◆ WHAT YOU HAVE TO DO: Only the lines with "tokens" in them need to be copied from the listing.

◆ INPUT DATA:

____________________

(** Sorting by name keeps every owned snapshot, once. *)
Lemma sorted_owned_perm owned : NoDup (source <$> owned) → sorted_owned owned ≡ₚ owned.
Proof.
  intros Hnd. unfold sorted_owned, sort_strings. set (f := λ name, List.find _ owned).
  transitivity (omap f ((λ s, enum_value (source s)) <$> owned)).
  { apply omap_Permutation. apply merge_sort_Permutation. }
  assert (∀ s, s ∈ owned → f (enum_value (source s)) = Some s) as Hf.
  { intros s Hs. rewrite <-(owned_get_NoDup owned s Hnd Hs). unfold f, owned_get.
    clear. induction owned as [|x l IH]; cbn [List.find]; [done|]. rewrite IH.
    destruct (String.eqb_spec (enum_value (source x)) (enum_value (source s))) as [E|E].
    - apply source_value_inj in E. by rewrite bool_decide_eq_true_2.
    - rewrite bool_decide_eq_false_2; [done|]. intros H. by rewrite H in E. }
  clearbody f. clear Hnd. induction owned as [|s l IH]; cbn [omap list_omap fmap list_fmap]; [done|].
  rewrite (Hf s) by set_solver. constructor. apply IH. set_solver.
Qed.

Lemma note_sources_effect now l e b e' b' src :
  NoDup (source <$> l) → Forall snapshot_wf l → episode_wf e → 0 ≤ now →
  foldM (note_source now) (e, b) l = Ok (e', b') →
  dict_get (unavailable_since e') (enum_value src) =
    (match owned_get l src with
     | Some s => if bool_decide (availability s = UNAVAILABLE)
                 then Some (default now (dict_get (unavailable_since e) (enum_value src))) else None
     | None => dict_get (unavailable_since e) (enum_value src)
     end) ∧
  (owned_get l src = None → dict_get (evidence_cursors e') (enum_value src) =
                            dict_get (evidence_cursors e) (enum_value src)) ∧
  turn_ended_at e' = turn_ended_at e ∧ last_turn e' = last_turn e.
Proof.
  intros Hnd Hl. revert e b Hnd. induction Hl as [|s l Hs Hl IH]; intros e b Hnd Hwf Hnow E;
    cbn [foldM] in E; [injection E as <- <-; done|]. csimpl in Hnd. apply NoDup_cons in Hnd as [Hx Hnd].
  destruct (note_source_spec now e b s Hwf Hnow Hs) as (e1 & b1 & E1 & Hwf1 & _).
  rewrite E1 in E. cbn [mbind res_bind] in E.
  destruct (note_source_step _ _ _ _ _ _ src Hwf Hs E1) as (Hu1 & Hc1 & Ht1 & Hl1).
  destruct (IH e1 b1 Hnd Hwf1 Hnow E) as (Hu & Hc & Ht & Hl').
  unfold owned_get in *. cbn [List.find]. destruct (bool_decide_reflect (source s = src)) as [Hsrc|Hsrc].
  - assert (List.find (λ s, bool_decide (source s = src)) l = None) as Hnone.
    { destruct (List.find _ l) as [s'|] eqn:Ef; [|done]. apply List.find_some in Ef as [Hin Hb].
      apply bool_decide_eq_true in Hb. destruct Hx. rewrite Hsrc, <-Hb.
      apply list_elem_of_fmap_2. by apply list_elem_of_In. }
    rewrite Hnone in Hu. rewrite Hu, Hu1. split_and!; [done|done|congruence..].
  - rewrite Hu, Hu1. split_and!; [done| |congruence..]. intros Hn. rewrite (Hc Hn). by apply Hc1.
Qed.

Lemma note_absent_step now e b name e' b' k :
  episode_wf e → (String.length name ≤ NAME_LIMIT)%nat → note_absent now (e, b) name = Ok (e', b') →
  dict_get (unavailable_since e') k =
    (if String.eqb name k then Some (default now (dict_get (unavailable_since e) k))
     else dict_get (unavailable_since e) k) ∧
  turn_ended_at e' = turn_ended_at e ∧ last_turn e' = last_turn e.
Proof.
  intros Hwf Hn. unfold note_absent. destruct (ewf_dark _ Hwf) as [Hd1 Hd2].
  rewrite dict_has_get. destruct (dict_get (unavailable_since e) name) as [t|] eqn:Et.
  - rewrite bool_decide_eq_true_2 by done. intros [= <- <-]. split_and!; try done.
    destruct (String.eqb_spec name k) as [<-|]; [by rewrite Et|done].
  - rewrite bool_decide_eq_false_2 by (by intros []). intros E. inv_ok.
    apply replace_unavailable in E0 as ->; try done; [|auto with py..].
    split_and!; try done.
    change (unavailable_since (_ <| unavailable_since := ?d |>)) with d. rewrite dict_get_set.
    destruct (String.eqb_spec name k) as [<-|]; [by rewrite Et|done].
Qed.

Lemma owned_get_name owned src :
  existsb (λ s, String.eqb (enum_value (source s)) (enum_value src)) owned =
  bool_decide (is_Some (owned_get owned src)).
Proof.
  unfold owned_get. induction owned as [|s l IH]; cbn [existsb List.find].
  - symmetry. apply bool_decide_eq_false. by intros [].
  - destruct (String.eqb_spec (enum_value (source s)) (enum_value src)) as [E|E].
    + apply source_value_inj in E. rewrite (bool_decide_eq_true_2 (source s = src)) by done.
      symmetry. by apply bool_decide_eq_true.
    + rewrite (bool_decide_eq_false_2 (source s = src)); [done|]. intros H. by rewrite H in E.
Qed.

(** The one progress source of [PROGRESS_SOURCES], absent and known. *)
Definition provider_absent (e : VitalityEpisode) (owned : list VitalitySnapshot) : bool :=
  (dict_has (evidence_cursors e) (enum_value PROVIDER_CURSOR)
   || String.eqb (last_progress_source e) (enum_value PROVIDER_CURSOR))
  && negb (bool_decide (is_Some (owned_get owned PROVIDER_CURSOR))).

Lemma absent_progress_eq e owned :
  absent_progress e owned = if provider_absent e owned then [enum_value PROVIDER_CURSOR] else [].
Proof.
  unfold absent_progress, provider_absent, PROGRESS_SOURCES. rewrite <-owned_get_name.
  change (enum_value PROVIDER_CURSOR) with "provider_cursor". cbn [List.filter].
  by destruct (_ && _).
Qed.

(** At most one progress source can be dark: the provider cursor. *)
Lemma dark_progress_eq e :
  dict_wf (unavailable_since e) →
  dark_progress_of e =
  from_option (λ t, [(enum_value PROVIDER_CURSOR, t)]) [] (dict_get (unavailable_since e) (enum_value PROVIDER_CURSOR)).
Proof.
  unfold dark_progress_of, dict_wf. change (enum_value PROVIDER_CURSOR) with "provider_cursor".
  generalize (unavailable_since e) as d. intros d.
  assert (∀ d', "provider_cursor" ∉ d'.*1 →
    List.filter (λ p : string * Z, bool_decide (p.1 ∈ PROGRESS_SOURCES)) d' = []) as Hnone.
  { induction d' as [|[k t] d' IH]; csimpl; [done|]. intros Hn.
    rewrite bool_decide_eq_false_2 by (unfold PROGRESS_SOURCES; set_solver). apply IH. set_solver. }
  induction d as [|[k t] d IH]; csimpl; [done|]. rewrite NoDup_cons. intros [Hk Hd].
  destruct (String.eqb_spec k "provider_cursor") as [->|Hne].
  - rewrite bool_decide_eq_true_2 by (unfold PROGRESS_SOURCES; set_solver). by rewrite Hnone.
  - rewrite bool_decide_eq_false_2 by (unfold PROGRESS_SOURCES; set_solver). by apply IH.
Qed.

____________________

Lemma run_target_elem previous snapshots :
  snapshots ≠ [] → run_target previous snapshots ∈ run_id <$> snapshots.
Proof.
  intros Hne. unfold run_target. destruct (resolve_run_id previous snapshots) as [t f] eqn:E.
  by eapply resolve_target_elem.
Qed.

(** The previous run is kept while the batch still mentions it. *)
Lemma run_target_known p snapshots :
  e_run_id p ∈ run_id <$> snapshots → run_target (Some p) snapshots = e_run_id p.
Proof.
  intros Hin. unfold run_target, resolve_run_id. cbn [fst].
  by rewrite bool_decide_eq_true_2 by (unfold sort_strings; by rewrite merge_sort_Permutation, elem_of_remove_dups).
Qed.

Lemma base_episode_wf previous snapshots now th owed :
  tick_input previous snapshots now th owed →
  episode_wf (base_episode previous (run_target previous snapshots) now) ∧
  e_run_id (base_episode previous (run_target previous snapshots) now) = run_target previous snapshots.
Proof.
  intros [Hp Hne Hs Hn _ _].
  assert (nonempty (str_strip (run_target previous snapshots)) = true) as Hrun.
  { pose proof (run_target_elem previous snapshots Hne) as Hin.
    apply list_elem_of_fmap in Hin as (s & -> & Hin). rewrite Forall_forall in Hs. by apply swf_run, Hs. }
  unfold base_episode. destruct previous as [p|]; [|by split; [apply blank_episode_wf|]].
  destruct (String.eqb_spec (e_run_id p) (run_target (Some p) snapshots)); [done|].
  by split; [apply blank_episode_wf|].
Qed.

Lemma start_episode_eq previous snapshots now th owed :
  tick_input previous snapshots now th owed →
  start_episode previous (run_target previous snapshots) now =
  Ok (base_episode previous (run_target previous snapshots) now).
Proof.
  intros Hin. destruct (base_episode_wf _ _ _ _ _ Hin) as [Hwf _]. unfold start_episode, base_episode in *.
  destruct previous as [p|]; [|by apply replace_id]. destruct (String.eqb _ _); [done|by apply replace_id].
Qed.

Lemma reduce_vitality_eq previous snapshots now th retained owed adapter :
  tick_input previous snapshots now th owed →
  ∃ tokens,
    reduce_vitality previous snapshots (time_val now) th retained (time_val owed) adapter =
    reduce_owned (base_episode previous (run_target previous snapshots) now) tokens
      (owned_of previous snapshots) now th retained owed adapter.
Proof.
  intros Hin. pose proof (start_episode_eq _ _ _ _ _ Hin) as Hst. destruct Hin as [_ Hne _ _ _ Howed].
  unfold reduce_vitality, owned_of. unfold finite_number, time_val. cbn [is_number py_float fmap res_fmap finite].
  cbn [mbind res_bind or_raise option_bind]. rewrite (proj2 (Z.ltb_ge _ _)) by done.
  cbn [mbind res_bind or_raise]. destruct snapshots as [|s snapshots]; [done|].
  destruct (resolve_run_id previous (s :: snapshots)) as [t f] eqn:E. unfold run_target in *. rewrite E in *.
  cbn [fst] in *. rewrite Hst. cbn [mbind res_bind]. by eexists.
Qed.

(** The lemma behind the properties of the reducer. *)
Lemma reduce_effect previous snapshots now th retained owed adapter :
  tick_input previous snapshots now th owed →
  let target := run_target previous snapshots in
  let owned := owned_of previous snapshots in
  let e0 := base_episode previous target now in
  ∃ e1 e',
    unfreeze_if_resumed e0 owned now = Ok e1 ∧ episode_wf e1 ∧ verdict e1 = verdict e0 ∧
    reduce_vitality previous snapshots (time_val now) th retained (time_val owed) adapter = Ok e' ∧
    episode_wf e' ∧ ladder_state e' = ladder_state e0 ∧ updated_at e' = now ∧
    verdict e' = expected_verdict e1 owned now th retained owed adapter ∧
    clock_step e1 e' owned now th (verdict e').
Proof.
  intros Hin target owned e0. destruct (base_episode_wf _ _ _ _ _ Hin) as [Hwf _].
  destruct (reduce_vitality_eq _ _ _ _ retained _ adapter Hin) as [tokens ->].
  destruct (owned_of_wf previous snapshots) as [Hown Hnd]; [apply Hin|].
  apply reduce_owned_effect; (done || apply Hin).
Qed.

____________________

◆ TASK OUTPUT:
  ∃ tokens,
    reduce_owned (base_episode previous (run_target previous snapshots) now) tokens
  destruct (reduce_vitality_eq _ _ _ _ retained _ adapter Hin) as [tokens ->].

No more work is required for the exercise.